**Exercise material**
##############################
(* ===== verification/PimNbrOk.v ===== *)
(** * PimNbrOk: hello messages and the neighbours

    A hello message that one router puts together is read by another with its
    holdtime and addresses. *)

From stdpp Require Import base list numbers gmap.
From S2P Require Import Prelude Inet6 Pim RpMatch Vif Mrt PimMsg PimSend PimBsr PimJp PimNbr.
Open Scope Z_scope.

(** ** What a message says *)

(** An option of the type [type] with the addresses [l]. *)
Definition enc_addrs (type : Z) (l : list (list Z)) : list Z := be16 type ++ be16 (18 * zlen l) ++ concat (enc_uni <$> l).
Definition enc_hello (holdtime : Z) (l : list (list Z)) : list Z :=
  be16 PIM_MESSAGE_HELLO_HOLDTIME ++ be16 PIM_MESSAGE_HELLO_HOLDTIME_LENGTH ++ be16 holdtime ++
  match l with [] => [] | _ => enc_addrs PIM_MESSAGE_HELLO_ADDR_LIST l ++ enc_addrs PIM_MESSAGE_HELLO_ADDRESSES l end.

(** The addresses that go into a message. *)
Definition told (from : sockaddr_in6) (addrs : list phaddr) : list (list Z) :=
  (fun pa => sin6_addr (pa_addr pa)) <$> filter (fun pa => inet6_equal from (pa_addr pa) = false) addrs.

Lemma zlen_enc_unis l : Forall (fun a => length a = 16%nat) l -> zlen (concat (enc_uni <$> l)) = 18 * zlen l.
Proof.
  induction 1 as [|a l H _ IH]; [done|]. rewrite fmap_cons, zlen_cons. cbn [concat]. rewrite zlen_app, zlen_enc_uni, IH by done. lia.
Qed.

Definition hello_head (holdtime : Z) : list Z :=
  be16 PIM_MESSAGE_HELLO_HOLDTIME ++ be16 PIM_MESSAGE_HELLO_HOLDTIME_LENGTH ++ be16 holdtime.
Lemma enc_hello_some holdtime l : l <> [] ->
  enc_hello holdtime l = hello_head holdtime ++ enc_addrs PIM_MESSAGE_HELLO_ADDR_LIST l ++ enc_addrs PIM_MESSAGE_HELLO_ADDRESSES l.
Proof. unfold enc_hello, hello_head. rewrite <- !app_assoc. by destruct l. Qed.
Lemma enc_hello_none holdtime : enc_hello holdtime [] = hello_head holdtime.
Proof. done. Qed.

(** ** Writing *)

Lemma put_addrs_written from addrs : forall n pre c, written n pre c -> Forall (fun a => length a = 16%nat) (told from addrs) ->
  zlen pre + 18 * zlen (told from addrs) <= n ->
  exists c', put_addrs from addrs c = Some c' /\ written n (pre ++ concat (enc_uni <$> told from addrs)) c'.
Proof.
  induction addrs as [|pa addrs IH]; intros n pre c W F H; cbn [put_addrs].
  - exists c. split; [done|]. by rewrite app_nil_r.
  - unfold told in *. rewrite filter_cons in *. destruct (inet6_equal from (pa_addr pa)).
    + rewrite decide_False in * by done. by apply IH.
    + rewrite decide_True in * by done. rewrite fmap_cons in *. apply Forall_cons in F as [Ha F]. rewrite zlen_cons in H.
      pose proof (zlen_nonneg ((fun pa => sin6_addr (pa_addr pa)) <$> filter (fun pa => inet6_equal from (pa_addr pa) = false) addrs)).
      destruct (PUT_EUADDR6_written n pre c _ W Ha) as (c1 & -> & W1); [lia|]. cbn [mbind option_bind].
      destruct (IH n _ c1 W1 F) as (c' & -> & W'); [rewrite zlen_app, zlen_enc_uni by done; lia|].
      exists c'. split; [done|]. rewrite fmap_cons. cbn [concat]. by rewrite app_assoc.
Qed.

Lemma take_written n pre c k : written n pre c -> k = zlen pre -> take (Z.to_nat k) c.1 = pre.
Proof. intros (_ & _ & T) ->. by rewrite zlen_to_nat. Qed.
##############################
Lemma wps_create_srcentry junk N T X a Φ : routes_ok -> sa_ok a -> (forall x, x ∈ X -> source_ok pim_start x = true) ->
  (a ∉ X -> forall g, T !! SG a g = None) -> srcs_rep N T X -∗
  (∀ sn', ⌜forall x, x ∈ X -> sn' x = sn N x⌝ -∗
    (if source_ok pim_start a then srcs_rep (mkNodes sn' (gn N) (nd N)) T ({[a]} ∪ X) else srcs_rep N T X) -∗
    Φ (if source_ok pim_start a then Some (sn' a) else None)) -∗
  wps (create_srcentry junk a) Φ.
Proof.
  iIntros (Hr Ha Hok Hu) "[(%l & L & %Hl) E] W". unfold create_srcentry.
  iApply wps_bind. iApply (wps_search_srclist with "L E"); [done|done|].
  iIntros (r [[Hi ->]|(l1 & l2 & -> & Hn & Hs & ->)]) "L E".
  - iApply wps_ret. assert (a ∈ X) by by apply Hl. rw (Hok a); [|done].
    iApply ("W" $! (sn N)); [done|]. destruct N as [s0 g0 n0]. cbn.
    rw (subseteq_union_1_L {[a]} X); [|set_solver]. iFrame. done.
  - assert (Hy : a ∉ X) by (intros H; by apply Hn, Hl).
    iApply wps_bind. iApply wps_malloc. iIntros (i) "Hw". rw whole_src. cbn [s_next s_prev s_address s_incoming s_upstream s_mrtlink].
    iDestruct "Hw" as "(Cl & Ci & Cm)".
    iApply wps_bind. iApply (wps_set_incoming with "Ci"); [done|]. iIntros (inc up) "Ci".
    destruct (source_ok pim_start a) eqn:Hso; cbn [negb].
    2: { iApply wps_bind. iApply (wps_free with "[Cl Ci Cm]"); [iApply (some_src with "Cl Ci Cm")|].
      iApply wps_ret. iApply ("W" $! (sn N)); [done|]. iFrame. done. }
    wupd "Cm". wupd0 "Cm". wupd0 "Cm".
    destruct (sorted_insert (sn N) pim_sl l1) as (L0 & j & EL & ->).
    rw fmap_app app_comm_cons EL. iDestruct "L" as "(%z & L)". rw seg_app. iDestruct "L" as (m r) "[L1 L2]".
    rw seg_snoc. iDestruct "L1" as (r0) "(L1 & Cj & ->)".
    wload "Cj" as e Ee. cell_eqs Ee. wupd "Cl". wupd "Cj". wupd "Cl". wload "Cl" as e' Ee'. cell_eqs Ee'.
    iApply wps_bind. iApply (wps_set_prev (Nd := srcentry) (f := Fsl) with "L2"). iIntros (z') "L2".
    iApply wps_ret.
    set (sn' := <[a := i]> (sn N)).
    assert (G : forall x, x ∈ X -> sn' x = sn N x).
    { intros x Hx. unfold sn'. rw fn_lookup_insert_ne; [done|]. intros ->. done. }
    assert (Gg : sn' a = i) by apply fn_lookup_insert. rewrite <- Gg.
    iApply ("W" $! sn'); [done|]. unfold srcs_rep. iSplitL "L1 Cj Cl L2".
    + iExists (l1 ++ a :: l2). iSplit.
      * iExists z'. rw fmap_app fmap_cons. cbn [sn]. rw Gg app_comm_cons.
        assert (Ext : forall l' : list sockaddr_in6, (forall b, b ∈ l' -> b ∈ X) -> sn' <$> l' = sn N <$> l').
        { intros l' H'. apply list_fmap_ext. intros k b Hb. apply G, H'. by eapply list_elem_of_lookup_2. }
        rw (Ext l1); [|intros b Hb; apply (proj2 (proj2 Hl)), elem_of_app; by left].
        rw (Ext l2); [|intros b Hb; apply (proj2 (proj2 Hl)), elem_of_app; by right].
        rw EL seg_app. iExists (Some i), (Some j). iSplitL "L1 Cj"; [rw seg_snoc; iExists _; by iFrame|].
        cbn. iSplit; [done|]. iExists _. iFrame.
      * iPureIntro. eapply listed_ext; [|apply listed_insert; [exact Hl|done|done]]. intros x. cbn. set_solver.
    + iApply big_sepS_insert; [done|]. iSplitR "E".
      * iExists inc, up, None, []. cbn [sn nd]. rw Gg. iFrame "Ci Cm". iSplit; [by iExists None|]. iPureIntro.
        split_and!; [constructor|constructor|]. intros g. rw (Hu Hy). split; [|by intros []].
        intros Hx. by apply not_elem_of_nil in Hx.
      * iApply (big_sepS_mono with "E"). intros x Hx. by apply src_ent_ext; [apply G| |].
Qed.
##############################
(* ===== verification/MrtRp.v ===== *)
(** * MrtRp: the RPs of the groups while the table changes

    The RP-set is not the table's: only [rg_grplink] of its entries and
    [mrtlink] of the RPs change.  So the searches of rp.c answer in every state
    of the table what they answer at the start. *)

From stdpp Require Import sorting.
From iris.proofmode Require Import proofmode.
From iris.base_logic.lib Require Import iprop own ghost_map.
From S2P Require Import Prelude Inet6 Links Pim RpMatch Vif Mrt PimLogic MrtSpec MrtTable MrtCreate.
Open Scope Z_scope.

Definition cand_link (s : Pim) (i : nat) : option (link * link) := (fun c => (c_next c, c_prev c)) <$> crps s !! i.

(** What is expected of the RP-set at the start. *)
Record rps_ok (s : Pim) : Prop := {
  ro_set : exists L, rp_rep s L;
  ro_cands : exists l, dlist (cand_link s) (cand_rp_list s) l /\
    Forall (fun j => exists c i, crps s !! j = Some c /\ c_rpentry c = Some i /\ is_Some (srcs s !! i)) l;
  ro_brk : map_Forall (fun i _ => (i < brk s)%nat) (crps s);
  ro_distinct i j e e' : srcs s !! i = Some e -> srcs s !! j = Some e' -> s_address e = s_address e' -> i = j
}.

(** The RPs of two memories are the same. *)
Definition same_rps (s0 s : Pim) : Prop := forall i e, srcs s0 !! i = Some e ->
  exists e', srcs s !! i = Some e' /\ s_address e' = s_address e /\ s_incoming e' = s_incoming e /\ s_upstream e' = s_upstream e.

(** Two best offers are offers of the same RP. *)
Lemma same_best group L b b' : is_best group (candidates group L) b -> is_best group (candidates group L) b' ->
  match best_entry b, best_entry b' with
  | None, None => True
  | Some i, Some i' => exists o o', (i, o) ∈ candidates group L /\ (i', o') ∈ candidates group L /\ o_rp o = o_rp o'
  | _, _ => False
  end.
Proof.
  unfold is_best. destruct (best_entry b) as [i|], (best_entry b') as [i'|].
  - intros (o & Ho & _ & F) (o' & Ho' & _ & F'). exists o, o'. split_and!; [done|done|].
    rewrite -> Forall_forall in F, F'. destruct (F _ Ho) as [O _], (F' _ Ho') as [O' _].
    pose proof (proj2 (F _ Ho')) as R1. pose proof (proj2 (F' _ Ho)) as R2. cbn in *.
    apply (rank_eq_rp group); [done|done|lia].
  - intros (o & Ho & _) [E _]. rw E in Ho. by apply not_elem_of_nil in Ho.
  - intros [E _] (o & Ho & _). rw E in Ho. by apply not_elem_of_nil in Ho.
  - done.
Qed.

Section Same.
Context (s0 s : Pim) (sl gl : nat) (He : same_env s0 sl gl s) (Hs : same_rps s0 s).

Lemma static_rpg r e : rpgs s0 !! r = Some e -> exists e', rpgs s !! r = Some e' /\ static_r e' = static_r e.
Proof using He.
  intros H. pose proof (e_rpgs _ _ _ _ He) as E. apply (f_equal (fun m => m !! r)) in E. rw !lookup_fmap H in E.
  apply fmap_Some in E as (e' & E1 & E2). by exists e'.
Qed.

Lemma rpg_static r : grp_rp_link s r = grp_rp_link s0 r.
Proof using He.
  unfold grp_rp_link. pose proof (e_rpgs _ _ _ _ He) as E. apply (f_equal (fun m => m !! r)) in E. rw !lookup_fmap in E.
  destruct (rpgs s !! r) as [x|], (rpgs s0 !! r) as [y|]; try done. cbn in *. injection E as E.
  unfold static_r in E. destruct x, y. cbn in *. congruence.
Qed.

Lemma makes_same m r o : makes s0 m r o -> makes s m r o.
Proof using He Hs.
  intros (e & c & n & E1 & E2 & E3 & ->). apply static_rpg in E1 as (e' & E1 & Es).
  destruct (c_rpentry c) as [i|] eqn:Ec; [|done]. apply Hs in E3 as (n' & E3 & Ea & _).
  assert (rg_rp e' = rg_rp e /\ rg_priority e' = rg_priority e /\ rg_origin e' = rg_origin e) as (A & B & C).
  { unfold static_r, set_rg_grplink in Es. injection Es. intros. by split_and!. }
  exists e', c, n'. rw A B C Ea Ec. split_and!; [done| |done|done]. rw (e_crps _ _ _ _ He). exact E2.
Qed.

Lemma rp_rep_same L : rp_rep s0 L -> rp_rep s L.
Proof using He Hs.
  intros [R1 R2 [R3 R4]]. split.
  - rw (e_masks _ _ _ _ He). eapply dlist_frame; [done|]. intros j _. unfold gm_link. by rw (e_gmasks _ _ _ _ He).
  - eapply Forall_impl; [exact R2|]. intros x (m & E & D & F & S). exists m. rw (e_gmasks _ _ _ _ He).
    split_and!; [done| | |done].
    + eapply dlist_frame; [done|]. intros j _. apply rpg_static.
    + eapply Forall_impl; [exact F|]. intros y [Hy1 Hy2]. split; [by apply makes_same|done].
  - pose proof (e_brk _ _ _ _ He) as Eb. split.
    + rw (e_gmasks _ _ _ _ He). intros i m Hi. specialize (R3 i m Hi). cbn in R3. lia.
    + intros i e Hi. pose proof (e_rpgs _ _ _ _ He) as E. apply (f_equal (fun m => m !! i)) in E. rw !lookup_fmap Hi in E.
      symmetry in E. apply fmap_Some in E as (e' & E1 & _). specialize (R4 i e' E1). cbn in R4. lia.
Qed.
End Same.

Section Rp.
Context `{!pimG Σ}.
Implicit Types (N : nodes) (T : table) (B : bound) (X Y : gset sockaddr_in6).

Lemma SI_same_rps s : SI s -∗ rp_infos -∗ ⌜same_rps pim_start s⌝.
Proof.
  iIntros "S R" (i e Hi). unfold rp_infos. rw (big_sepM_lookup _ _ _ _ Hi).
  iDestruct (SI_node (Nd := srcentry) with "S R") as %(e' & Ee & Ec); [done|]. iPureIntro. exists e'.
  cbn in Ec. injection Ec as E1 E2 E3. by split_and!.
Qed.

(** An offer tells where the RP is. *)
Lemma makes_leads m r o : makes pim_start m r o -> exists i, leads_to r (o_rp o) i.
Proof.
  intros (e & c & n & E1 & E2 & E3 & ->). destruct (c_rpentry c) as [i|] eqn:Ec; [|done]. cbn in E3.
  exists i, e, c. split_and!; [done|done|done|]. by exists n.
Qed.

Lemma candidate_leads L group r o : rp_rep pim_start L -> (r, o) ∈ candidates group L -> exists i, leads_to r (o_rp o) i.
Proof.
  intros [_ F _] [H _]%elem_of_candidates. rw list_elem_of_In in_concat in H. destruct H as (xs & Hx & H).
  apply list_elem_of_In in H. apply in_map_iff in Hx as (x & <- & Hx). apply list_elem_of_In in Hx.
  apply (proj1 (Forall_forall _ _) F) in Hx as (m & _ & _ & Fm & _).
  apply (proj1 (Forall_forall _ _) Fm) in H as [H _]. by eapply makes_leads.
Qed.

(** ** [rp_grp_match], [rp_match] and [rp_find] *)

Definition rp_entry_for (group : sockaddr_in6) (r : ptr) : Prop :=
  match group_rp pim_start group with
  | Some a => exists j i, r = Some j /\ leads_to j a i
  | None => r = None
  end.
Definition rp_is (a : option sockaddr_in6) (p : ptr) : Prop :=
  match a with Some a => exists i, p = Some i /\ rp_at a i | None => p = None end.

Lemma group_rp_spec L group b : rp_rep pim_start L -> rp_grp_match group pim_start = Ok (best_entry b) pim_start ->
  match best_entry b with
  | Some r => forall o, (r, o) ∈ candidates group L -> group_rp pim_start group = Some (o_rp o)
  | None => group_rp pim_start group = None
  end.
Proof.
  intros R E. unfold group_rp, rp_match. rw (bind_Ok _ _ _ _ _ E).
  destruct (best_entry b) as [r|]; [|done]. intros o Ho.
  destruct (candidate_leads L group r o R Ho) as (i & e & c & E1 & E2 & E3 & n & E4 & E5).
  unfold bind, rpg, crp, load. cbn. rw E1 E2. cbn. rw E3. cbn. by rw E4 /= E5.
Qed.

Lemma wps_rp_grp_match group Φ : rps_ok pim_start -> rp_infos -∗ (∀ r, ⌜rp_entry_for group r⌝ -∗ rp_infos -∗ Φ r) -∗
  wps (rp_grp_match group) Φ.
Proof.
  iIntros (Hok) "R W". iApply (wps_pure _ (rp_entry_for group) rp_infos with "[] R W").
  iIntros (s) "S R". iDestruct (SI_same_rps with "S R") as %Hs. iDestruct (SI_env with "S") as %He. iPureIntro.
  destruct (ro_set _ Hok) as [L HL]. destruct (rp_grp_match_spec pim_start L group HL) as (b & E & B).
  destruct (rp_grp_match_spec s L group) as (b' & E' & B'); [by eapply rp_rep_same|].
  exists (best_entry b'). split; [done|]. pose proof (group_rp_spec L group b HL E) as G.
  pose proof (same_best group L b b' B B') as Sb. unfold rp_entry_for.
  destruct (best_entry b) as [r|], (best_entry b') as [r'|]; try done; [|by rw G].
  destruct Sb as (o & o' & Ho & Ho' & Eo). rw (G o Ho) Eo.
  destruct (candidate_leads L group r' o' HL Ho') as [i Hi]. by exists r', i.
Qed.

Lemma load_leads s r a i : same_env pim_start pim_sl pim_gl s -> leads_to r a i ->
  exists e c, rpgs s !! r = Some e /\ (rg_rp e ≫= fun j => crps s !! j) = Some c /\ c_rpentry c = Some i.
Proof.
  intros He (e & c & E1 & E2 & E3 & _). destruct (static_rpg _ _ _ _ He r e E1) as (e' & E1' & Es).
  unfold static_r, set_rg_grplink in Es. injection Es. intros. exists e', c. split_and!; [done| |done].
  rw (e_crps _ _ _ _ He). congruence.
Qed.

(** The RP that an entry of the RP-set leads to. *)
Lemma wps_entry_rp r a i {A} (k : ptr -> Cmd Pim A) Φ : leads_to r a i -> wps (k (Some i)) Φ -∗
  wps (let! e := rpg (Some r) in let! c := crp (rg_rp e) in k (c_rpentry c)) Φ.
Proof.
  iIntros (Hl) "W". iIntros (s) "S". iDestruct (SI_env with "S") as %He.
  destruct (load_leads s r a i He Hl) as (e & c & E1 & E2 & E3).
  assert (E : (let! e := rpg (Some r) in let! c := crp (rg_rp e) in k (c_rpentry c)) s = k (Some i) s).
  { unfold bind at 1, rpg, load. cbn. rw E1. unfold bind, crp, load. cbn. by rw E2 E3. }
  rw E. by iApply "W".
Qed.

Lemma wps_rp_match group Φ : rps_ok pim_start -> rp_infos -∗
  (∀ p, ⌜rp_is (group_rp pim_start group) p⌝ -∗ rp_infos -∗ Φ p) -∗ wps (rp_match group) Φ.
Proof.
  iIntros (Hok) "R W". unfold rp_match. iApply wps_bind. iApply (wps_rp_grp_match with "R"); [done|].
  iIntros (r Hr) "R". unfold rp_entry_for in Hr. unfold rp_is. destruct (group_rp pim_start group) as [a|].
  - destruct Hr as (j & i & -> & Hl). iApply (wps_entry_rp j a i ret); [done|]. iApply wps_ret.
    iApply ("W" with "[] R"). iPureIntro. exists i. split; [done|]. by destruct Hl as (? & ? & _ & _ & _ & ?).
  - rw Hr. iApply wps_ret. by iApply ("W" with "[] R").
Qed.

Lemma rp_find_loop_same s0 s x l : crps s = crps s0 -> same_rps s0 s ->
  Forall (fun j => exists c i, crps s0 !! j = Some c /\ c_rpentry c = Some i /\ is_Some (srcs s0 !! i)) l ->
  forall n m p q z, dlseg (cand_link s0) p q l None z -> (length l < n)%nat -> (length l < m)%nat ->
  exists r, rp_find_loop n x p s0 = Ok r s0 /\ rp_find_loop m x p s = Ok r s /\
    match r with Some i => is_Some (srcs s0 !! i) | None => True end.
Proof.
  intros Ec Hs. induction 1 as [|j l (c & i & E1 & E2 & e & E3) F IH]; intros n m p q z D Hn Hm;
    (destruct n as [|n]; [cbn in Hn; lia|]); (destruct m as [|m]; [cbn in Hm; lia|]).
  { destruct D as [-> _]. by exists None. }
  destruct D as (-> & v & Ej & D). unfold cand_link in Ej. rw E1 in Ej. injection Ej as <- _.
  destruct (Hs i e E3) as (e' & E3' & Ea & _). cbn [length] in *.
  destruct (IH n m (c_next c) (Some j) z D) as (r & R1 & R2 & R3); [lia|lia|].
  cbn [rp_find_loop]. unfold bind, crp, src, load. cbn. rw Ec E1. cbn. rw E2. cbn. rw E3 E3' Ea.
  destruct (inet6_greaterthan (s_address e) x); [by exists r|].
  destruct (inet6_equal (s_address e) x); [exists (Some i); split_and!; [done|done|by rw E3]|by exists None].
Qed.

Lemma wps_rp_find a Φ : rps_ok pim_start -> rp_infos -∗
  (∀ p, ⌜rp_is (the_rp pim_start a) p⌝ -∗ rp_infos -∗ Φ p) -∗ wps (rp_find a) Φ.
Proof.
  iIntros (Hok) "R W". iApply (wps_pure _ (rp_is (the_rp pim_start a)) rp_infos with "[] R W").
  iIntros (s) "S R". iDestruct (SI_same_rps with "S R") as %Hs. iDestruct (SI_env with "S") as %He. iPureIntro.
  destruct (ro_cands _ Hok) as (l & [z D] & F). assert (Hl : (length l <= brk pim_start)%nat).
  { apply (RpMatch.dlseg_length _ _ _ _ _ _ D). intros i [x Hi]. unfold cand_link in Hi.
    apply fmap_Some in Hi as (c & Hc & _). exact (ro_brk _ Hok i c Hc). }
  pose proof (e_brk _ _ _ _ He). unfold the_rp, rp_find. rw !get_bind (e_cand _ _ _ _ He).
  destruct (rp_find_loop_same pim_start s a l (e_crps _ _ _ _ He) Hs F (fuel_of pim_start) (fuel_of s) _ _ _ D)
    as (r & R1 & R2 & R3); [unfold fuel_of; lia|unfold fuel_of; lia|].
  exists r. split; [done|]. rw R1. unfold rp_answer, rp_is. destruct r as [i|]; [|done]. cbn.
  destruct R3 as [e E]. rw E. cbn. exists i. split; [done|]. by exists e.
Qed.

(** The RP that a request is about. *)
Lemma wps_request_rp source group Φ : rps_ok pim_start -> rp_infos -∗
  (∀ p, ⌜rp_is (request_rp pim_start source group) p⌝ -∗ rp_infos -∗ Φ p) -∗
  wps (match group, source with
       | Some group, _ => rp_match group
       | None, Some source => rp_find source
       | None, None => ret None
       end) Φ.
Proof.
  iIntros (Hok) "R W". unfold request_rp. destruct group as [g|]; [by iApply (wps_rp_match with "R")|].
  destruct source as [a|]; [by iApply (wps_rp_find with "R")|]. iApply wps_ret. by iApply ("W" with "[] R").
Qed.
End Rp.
##############################
**Problem details**
Copy word for word the stretch of entries above from the line that has "From iris.base_logic.lib Require" through the line that has "ro_brk : map_Forall", both ends included, and nothing outside it.

**Output**
From iris.base_logic.lib Require Import iprop own ghost_map.
From S2P Require Import Prelude Inet6 Links Pim RpMatch Vif Mrt PimLogic MrtSpec MrtTable MrtCreate.
Open Scope Z_scope.

Definition cand_link (s : Pim) (i : nat) : option (link * link) := (fun c => (c_next c, c_prev c)) <$> crps s !! i.

(** What is expected of the RP-set at the start. *)
Record rps_ok (s : Pim) : Prop := {
  ro_set : exists L, rp_rep s L;
  ro_cands : exists l, dlist (cand_link s) (cand_rp_list s) l /\
    Forall (fun j => exists c i, crps s !! j = Some c /\ c_rpentry c = Some i /\ is_Some (srcs s !! i)) l;
  ro_brk : map_Forall (fun i _ => (i < brk s)%nat) (crps s);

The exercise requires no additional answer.